[Stored records]
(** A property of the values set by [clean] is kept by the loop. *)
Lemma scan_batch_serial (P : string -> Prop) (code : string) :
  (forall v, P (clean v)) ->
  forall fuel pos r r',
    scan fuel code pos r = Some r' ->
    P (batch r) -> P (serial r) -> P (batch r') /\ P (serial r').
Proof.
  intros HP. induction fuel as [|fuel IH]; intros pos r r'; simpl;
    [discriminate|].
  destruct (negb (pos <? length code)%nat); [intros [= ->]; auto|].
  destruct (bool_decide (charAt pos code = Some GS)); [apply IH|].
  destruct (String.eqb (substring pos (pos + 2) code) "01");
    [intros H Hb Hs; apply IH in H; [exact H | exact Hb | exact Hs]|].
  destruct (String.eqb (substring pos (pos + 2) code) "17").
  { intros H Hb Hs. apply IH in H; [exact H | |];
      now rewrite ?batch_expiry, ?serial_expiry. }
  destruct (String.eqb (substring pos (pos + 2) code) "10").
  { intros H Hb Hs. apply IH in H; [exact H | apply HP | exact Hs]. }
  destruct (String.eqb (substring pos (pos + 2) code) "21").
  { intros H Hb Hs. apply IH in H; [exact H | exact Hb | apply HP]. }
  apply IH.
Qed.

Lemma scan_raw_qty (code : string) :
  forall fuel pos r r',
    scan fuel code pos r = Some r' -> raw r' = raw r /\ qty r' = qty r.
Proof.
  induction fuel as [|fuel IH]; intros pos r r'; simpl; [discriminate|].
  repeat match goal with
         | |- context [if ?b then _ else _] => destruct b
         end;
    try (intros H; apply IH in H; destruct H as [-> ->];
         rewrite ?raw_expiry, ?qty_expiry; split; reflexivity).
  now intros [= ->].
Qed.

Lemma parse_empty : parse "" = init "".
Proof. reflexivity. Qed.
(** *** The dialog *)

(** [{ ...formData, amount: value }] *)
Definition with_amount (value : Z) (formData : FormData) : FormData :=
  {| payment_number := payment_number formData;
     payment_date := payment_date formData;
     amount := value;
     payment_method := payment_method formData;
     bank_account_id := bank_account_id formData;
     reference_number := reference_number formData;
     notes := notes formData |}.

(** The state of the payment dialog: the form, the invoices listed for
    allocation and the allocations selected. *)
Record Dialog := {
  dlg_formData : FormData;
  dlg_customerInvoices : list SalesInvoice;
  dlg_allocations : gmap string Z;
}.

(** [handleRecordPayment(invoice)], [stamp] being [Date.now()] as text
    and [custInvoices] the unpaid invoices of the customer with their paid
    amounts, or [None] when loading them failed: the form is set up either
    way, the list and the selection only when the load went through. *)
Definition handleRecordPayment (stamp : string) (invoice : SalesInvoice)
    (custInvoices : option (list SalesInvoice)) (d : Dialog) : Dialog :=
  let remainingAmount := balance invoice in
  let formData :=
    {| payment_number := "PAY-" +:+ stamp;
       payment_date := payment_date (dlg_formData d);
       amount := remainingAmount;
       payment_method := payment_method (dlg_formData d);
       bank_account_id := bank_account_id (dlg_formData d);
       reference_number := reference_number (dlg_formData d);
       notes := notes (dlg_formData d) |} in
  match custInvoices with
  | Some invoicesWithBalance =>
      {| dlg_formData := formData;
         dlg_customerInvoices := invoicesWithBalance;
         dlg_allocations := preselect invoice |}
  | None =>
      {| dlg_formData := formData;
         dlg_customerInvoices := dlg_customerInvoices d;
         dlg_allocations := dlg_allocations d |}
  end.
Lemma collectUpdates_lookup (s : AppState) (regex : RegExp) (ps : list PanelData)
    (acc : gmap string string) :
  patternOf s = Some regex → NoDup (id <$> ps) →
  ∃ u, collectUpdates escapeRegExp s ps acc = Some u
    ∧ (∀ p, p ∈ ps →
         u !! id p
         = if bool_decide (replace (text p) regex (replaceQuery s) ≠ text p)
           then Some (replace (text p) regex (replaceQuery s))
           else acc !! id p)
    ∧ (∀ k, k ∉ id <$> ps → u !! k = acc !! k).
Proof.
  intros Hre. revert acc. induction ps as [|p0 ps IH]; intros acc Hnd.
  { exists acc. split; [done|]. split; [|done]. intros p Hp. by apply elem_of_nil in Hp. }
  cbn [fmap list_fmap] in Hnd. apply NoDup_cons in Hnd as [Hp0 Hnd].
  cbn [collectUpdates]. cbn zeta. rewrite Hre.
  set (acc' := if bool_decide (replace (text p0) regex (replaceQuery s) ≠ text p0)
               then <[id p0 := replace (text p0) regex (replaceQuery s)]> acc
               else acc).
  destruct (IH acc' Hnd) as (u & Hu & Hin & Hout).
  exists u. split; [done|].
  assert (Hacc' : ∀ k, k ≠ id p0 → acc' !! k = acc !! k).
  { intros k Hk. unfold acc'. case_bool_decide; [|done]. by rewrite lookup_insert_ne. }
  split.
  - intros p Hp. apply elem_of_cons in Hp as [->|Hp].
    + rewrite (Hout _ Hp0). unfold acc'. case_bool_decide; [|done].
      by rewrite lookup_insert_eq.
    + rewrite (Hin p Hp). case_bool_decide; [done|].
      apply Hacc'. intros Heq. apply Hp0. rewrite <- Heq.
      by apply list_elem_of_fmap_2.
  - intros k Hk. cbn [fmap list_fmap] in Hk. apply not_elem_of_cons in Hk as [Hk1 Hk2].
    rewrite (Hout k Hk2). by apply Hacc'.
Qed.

◆ **What you need to do**: Spot every line in the entries that includes the word "done", and copy each one out.

◆ **Answer to the problem**:
  { exists acc. split; [done|]. split; [|done]. intros p Hp. by apply elem_of_nil in Hp. }
  exists u. split; [done|].
  { intros k Hk. unfold acc'. case_bool_decide; [|done]. by rewrite lookup_insert_ne. }
    + rewrite (Hout _ Hp0). unfold acc'. case_bool_decide; [|done].
    + rewrite (Hin p Hp). case_bool_decide; [done|].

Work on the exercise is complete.